Ian B. Burgess is a doctoral candidate in applied physics at Harvard University. His research focuses on the development of colorimetric sensors based on structural color. He received his Bachelor of Science degree with honors in mathematical physics and a minor in chemistry from the University of Waterloo in Ontario, Canada. Before coming to Harvard, he held research internships at l’Institut National de la Recherche Scientifique, McMaster University and the Royal Military College of Canada.
The need for liquid identification exists in almost all industries. In the petroleum industry, it can be used to verify fuel grade; in the pharmaceutical industry, it can be used to validate a liquid medication; and in the personal care industry, it can be used to identify materials in a lab, check for contaminants or variations in scale-up, or possibly to research the components in benchmark products. Currently, there are chemical methods used to identify liquids; however, Ian Burgess and his team at Harvard University’s School of Engineering and Applied Sciences (SEAS)* have developed a device that identifies unknown liquids on the go and with no power source.
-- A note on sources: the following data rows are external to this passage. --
(** The SET clause of [apply_event_fold]. *)
Definition fold_event (now observed_at_ms payload_bytes event_seq : Z)
    (digest chain : string) (counts : EventCounts) (o : ObservationRow) : ObservationRow :=
  {| o_invocation_id := o_invocation_id o; o_generation_id := o_generation_id o;
     o_binding_id := o_binding_id o; o_binding_generation := o_binding_generation o;
     o_owner_epoch := o_owner_epoch o; o_started_at_ms := o_started_at_ms o;
     o_updated_at_ms := now;
     o_first_event_at_ms := Some (coalesce (o_first_event_at_ms o) observed_at_ms);
     o_last_event_at_ms := Some observed_at_ms; o_event_count := o_event_count o + 1;
     o_observed_payload_bytes := o_observed_payload_bytes o + payload_bytes;
     o_last_event_seq := event_seq; o_last_event_digest := Some digest;
     o_event_chain_digest := Some chain; o_counts := add_counts (o_counts o) counts;
     o_terminal_at_ms := o_terminal_at_ms o; o_stop_reason := o_stop_reason o;
     o_runtime_stop_reason := o_runtime_stop_reason o;
     o_execution_certainty := o_execution_certainty o;
     o_session_quiescent := o_session_quiescent o;
     o_session_persistence := o_session_persistence o; o_usage_json := o_usage_json o |}.

Definition apply_event_fold (generation_id invocation_id : string)
    (previous_seq event_seq observed_at_ms payload_bytes : Z) (digest chain : string)
    (counts : EventCounts) (now : Z) : M unit :=
  let* n := update (λ o, (o_invocation_id o ==? invocation_id)
                         && (o_generation_id o ==? generation_id)
                         && (o_last_event_seq o ==? previous_seq))
              (fold_event now observed_at_ms payload_bytes event_seq digest chain counts) in
  lift (guard (n ==? 1%nat) (Conflict "invocation observation changed concurrently")) ;;
  let* _ := update (active_generation generation_id) (set_heartbeat now) in
  ret tt.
Watermark Ink (W-Ink) utilizes chemical and optical properties of nanostructured materials to distinguish liquids based on surface tension. The nanostructured material is called an inverse opal, which is a layered glass structure with an internal network of ordered, interconnected air pores.
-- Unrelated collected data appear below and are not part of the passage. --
(* ===== verification/Sessions.v ===== *)
(** * Session bindings (crates/execution/src/session_binding.rs)

    Acquisition, adoption and rotation of a session lane, and the operations
    that move a binding, its turn and the invocation on it together. *)

From S2P Require Import Prelude Proto Schema Channels Messages Deliveries.
From S2P Require Import SessionFence Observations Invocations.

(** [Path::new(value).is_absolute()] on Unix *)
Definition is_absolute (value : string) : bool :=
  match value with
  | String c _ => bool_decide (c = Ascii.ascii_of_N 47)
  | EmptyString => false
  end.

Definition validate_absolute_path (label value : string) : result unit :=
  validate_bounded label value MAX_PATH_BYTES ;?
  guard (is_absolute value) (Invalid (label +:+ " must be an absolute path")).

Fixpoint validate_directories (directories : list string) : result unit :=
  match directories with
  | [] => Ok tt
  | directory :: directories =>
      validate_absolute_path "additional directory" directory ;?
      validate_directories directories
  end.

Definition validate_acquisition (agent_id : string) (input : AcquireSessionBinding)
    : result unit :=
  validate_bounded "agent ID" agent_id MAX_ID_BYTES ;?
  validate_bounded "lane policy" (acq_lane_policy input) MAX_ID_BYTES ;?
  validate_bounded "lane key" (acq_lane_key input) MAX_LANE_KEY_BYTES ;?
  validate_bounded "owner instance ID" (acq_owner_instance_id input) MAX_ID_BYTES ;?
  validate_bounded "profile digest" (acq_profile_digest input) MAX_ID_BYTES ;?
  validate_bounded "compatibility digest" (acq_compatibility_digest input) MAX_ID_BYTES ;?
  validate_absolute_path "working directory" (acq_working_directory input) ;?
  refuse (MAX_ADDITIONAL_DIRECTORIES <? Z.of_nat (length (acq_additional_directories input)))
    (Invalid "additional directories must not exceed 64 entries") ;?
  validate_directories (acq_additional_directories input).

Definition configuration_matches (b : SessionBinding) (input : AcquireSessionBinding) : bool :=
  (sb_profile_digest b ==? acq_profile_digest input)
  && (sb_compatibility_digest b ==? acq_compatibility_digest input)
  && (sb_working_directory b ==? acq_working_directory input)
  && (sb_additional_directories b ==? acq_additional_directories input).

Definition acquisition_for_owned (existing : SessionBinding) : result SessionAcquisition :=
  let? mode :=
    match sb_state existing with
    | SessionBindingState.Opening => Ok Create
    | SessionBindingState.Ready =>
        let? session_ref := ok_or (sb_session_ref existing)
                              (invalid_stored "ready binding omitted session reference") in
        Ok (Resume session_ref)
    | SessionBindingState.Active =>
        Err (Conflict "session binding already has an active invocation")
    | SessionBindingState.Uncertain => Err (Conflict "session binding is uncertain")
    | SessionBindingState.Retired => Err (Conflict "session binding is retired")
    end in
  Ok {| sa_session := existing; sa_mode := mode |}.

Section sessions.
Context `{J : SerdeJson}.

Definition binding_from_row (s : BindingRow) : result SessionBinding :=
  let? generation := positive_u64 "binding generation" (s_binding_generation s) in
  let? epoch := positive_u64 "owner epoch" (s_owner_epoch s) in
  let? directories := ok_or (strings_from_json (s_additional_directories_json s))
                        Serialization in
  Ok {| sb_binding := {| binding_id := s_binding_id s; binding_generation := generation;
                         owner_epoch := epoch |};
        sb_agent_id := s_agent_id s; sb_lane_policy := s_lane_policy s;
        sb_lane_key := s_lane_key s; sb_owner_instance_id := s_owner_instance_id s;
        sb_profile_digest := s_profile_digest s;
        sb_compatibility_digest := s_compatibility_digest s;
        sb_working_directory := s_working_directory s;
        sb_additional_directories := directories; sb_session_ref := s_session_ref s;
        sb_state := s_state s; sb_active_invocation_id := s_active_invocation_id s;
        sb_last_quiescent_invocation_id := s_last_quiescent_invocation_id s;
        sb_session_persistence := s_session_persistence s;
        sb_uncertain_reason := s_uncertain_reason s;
        sb_retired_reason := s_retired_reason s; sb_created_at_ms := s_created_at_ms s;
        sb_updated_at_ms := s_updated_at_ms s; sb_opened_at_ms := s_opened_at_ms s;
        sb_retired_at_ms := s_retired_at_ms s |}.

Definition binding_by_identity (agent_id : string) (binding : Binding) : M SessionBinding :=
  let* row := exact_binding_row agent_id binding in lift (binding_from_row row).

Definition get_session_binding (id : string) (generation : Z) : M SessionBinding :=
  let* generation := lift (as_i64 "binding generation" generation) in
  let* row := fetch_optional (λ s, (s_binding_id s ==? id)
                                   && (s_binding_generation s ==? generation)) in
  lift (let? row := ok_or row (NotFound "session binding"
                                 (id +:+ "/" +:+ pretty generation)) in
        binding_from_row row).

Definition list_session_bindings (agent_id : option string) : M (list SessionBinding) :=
  let* rs := select (λ s, match agent_id with
                          | Some agent_id => s_agent_id s ==? agent_id
                          | None => true
                          end) in
  lift (collect binding_from_row
          (limit 500 (sort_by (then_by (by_Z_desc s_updated_at_ms)
                                 (then_by (by_str s_binding_id)
                                    (by_Z_desc s_binding_generation))) rs))).

(** ** Acquisition *)

Definition new_binding (id : string) (generation : Z) (agent_id : string)
    (input : AcquireSessionBinding) (directories_json : string) (now : Z) : BindingRow :=
  {| s_binding_id := id; s_binding_generation := generation; s_agent_id := agent_id;
     s_lane_policy := acq_lane_policy input; s_lane_key := acq_lane_key input;
     s_owner_epoch := 1; s_owner_instance_id := acq_owner_instance_id input;
     s_profile_digest := acq_profile_digest input;
     s_compatibility_digest := acq_compatibility_digest input;
     s_working_directory := acq_working_directory input;
     s_additional_directories_json := directories_json; s_session_ref := None;
     s_state := SessionBindingState.Opening; s_active_invocation_id := None;
     s_last_quiescent_invocation_id := None; s_session_persistence := None;
     s_uncertain_reason := None; s_retired_reason := None; s_created_at_ms := now;
     s_updated_at_ms := now; s_opened_at_ms := None; s_retired_at_ms := None |}.

Definition insert_binding (id : string) (generation : Z) (agent_id : string)
    (input : AcquireSessionBinding) (directories_json : string) (now : Z)
    : M SessionAcquisition :=
  let* generation_i64 := lift (as_i64 "binding generation" generation) in
  insert (new_binding id generation_i64 agent_id input directories_json now) ;;
  let* session := binding_by_identity agent_id
                    {| binding_id := id; binding_generation := generation;
                       owner_epoch := 1 |} in
  ret {| sa_session := session; sa_mode := Create |}.

Definition insert_after_latest_retired (agent_id : string) (input : AcquireSessionBinding)
    (directories_json : string) (now : Z) (uuid : string) : M SessionAcquisition :=
  let* latest := latest_binding_row agent_id (acq_lane_policy input) (acq_lane_key input) in
  match latest with
  | None => insert_binding uuid 1 agent_id input directories_json now
  | Some row =>
      let* latest := lift (binding_from_row row) in
      lift (refuse (sb_state latest !=? SessionBindingState.Retired)
              (Conflict "non-retired session binding was omitted from the current lane")) ;;
      let* generation :=
        lift (ok_or (checked_add_u64 (binding_generation (sb_binding latest)) 1)
                (Conflict "binding generation overflowed")) in
      insert_binding (binding_id (sb_binding latest)) generation agent_id input
        directories_json now
  end.

Definition rotate_binding (existing : SessionBinding) (agent_id : string)
    (input : AcquireSessionBinding) (directories_json : string) (now : Z) (reason : string)
    : M SessionAcquisition :=
  let* fence := lift (owner_fence agent_id (sb_binding existing)) in
  let* generation :=
    lift (ok_or (checked_add_u64 (binding_generation (sb_binding existing)) 1)
            (Conflict "binding generation overflowed")) in
  fenced_update fence
    (λ s, (s_state s ==? SessionBindingState.Opening)
          || (s_state s ==? SessionBindingState.Ready))
    (set_retired reason now) "session binding changed during rotation" ;;
  insert_binding (binding_id (sb_binding existing)) generation agent_id input
    directories_json now.

Definition adopt_binding (existing : SessionBinding) (owner_instance_id : string) (now : Z)
    : M SessionAcquisition :=
  let old := sb_binding existing in
  let* fence := lift (owner_fence (sb_agent_id existing) old) in
  let* epoch := lift (ok_or (checked_add_u64 (owner_epoch old) 1)
                        (Conflict "owner epoch overflowed")) in
  let* epoch_i64 := lift (as_i64 "owner epoch" epoch) in
  fenced_update fence (λ s, s_state s ==? SessionBindingState.Ready)
    (set_adopted epoch_i64 owner_instance_id now)
    "session binding changed during adoption" ;;
  let* session := binding_by_identity (sb_agent_id existing)
                    {| binding_id := binding_id old;
                       binding_generation := binding_generation old;
                       owner_epoch := epoch |} in
  let* session_ref := lift (ok_or (sb_session_ref session)
                              (invalid_stored "adopted ready binding omitted session reference")) in
  ret {| sa_session := session; sa_mode := Resume session_ref |}.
The device simply is comprised of the inverse opal; however, according to Burgess, the composition of the opal makes it truly unique. “[The inverse opal] is a slab of silica that has the refractive index of glass. It has an impeccably highly ordered array of air spherical pores. We were not the first group to make [a photonic crystal], but in comparison to other photonic crystals, this inverse opal is really highly ordered. It has a face-centered cubic (FCC) lattice and a single orientation in the growth direction. We grow it vertically by evaporation,” he says.
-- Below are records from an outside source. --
(* ===== verification/Conversation.v ===== *)
(** * Conversations: how a channel reads to its participants
      (crates/conversation/src/lib.rs)

    A read model over channels, memberships and the message log: the summary of a
    conversation and the exact unread state of a participant.  It writes nothing;
    a read that follows another has the store of its own moment, [dbs k]. *)

From stdpp Require Import gmap.
From S2P Require Import Prelude Proto Schema Channels Evidence.

Section conversation.
Context `{J : SerdeJson}.

Record ConversationSummary := {
  cs_id : string;
  cs_name : string;
  cs_kind : ConversationKind.t;
  cs_metadata : Value;
  cs_created_at_ms : Z;
  cs_archived_at_ms : option Z;
  cs_members : list ChannelMember;
  cs_latest_message_seq : option Z;
  cs_latest_message_at_ms : option Z;
}.
Record ConversationAttention := {
  ca_channel_id : string;
  ca_read_through_seq : Z;
  ca_latest_message_seq : option Z;
  ca_unread_count : Z;
  ca_addressed_unread_count : Z;
  ca_first_unread_seq : option Z;
  ca_first_addressed_unread_seq : option Z;
}.

(** ** Summaries *)

(** The correlated lookups of [summary_select]: the newest message of a channel. *)
Definition newest_message (db : Db) (channel_id : string) : option MessageRow :=
  head (sort_by (by_Z_desc m_seq)
          (List.filter (λ m, m_channel_id m ==? channel_id) db.(messages))).
Definition summary_from_row (r : ChannelRow * option MessageRow) (members : list ChannelMember)
    : result ConversationSummary :=
  let? channel := channel_from_row r.1 in
  Ok {| cs_id := channel_id channel; cs_name := channel_name channel;
        cs_kind := channel_kind channel; cs_metadata := channel_metadata channel;
        cs_created_at_ms := channel_created_at_ms channel;
        cs_archived_at_ms := channel_archived_at_ms channel; cs_members := members;
        cs_latest_message_seq := m_seq <$> r.2; cs_latest_message_at_ms := m_created_at_ms <$> r.2 |}.

(** [? OR c.archived_at_ms IS NULL] *)
Definition listed (include_archived : bool) (c : ChannelRow) : bool :=
  include_archived || is_none (c_archived_at_ms c).
Definition summary_rows (include_archived : bool) (db : Db)
    : list (ChannelRow * option MessageRow) :=
  map (λ c, (c, newest_message db (c_id c)))
    (sort_by (then_by (by_Z c_created_at_ms) (by_str c_id))
       (List.filter (listed include_archived) db.(channels))).

(** [grouped.entry(channel_id).or_default().push(member)] *)
Definition push_member (grouped : gmap string (list ChannelMember)) (member : ChannelMember)
    : gmap string (list ChannelMember) :=
  <[member_channel_id member :=
      default [] (grouped !! member_channel_id member) ++ [member]]> grouped.
Definition members_by_conversation (include_archived : bool) (db : Db)
    : gmap string (list ChannelMember) :=
  fold_left push_member
    (map (λ r, channel_member_from_row r.1)
       (sort_by (then_by (by_str (λ r, cm_channel_id r.1.1))
                   (then_by (by_Z (λ r, cm_joined_at_ms r.1.1)) (by_str (λ r, cm_agent_id r.1.1))))
          (List.filter (λ r, listed include_archived r.2)
             (join (λ r c, c_id c ==? cm_channel_id r.1)
                (join (λ m a, a_id a ==? cm_agent_id m) db.(channel_members) db.(agents))
                db.(channels)))))
    ∅.
(** [members.remove(&channel_id).unwrap_or_default()] for each row in turn. *)
Fixpoint summaries (rows : list (ChannelRow * option MessageRow))
    (members : gmap string (list ChannelMember)) : result (list ConversationSummary) :=
  match rows with
  | [] => Ok []
  | row :: rows =>
      let? s := summary_from_row row (default [] (members !! c_id row.1)) in
      let? rest := summaries rows (delete (c_id row.1) members) in
      Ok (s :: rest)
  end.
Definition list_conversations (include_archived : bool) (dbs : nat → Db)
    : result (list ConversationSummary) :=
  summaries (summary_rows include_archived (dbs 0%nat))
    (members_by_conversation include_archived (dbs 1%nat)).

Definition summary (channel_id : string) (dbs : nat → Db) : result ConversationSummary :=
  let? row := ok_or (List.find (λ c, c_id c ==? channel_id) (channels (dbs 0%nat)))
                (NotFound "channel" channel_id) in
  let? members := read_at (list_channel_members channel_id) (dbs 1%nat) in
  summary_from_row (row, newest_message (dbs 0%nat) channel_id) members.

(** ** Attention *)

(** [m.seq > cm.read_through_seq AND m.sender_id <> cm.agent_id] *)
Definition unread (cm : MemberRow) (m : MessageRow) : bool :=
  (cm_read_through_seq cm <? m_seq m) && (m_sender_id m !=? cm_agent_id cm).
Definition addressed_unread (cm : MemberRow) (m : MessageRow) : bool :=
  unread cm m && (m_recipient_id m ==? Some (cm_agent_id cm)).
(** The LEFT JOIN of one membership.  GROUP BY names the channel and the cursor,
    and the WHERE clause the agent: a group is one membership. *)
Definition attention_group (db : Db) (cm : MemberRow) : list (option MessageRow) :=
  left_matches (λ m, m_channel_id m ==? cm_channel_id cm) db.(messages).
(** [SUM(CASE WHEN p THEN 1 ELSE 0 END)] *)
Definition sum_case (p : MessageRow → bool) (group : list (option MessageRow)) : Z :=
  foldr (λ m total, (match m with Some m => if p m then 1 else 0 | None => 0 end) + total) 0 group.
(** [MIN(CASE WHEN p THEN m.seq END)] and [MAX(m.seq)] skip NULL. *)
Definition min_case (p : MessageRow → bool) (group : list (option MessageRow)) : option Z :=
  foldr (λ m least, match m with
                    | Some m => if p m then
                                  Some (match least with Some l => Z.min (m_seq m) l | None => m_seq m end)
                                else least
                    | None => least
                    end) None group.
Definition attention_from_group (cm : MemberRow) (group : list (option MessageRow))
    : ConversationAttention :=
  {| ca_channel_id := cm_channel_id cm; ca_read_through_seq := cm_read_through_seq cm;
     ca_latest_message_seq := max_by m_seq (omap id group);
     ca_unread_count := sum_case (unread cm) group;
     ca_addressed_unread_count := sum_case (addressed_unread cm) group;
     ca_first_unread_seq := min_case (unread cm) group;
     ca_first_addressed_unread_seq := min_case (addressed_unread cm) group |}.

Definition attention (agent_id : string) (db : Db) : list ConversationAttention :=
  map (λ cm, attention_from_group cm (attention_group db cm))
    (sort_by (then_by (by_Z cm_joined_at_ms) (by_str cm_channel_id))
       (List.filter (λ cm, cm_agent_id cm ==? agent_id) db.(channel_members))).

Definition attention_for (agent_id channel_id : string) : M ConversationAttention :=
  let* row := fetch_optional (λ cm, (cm_agent_id cm ==? agent_id)
                                    && (cm_channel_id cm ==? channel_id)) in
  let* cm := lift (ok_or row (NotMember agent_id channel_id)) in
  gets (λ db, attention_from_group cm (attention_group db cm)).
End conversation.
To grow the crystal, the team begins with an aqueous suspension containing polymer micropheres and a silica precursor. The team then selects a flat hydrophilic surface on which to grow the crystals.According to Burgess, any flat hydrophilic surface will do, such as glass or plastic; however, the team chose silicon wafers, as they are extremely flat, hydrophilic and dark, which offers better contrast for the iridescent colors that result.
The team combines the mixture in a pot and heats it to let the water evaporate. “As the water evaporates, the colloidal crystal grows which will eventually become your air pores,” Burgess adds. The silica grows between the spheres; therefore, after the team burns off the spheres the silica inverse opal is left behind. Burgess explains, “If you take it up to 500°C in an oxygen atmosphere, you can burn off the polymer but the silica stays. Not only are the pores uniform size, but because they are so ordered in terms of their orientation, the little openings between two of these spheres are uniform in size as well.”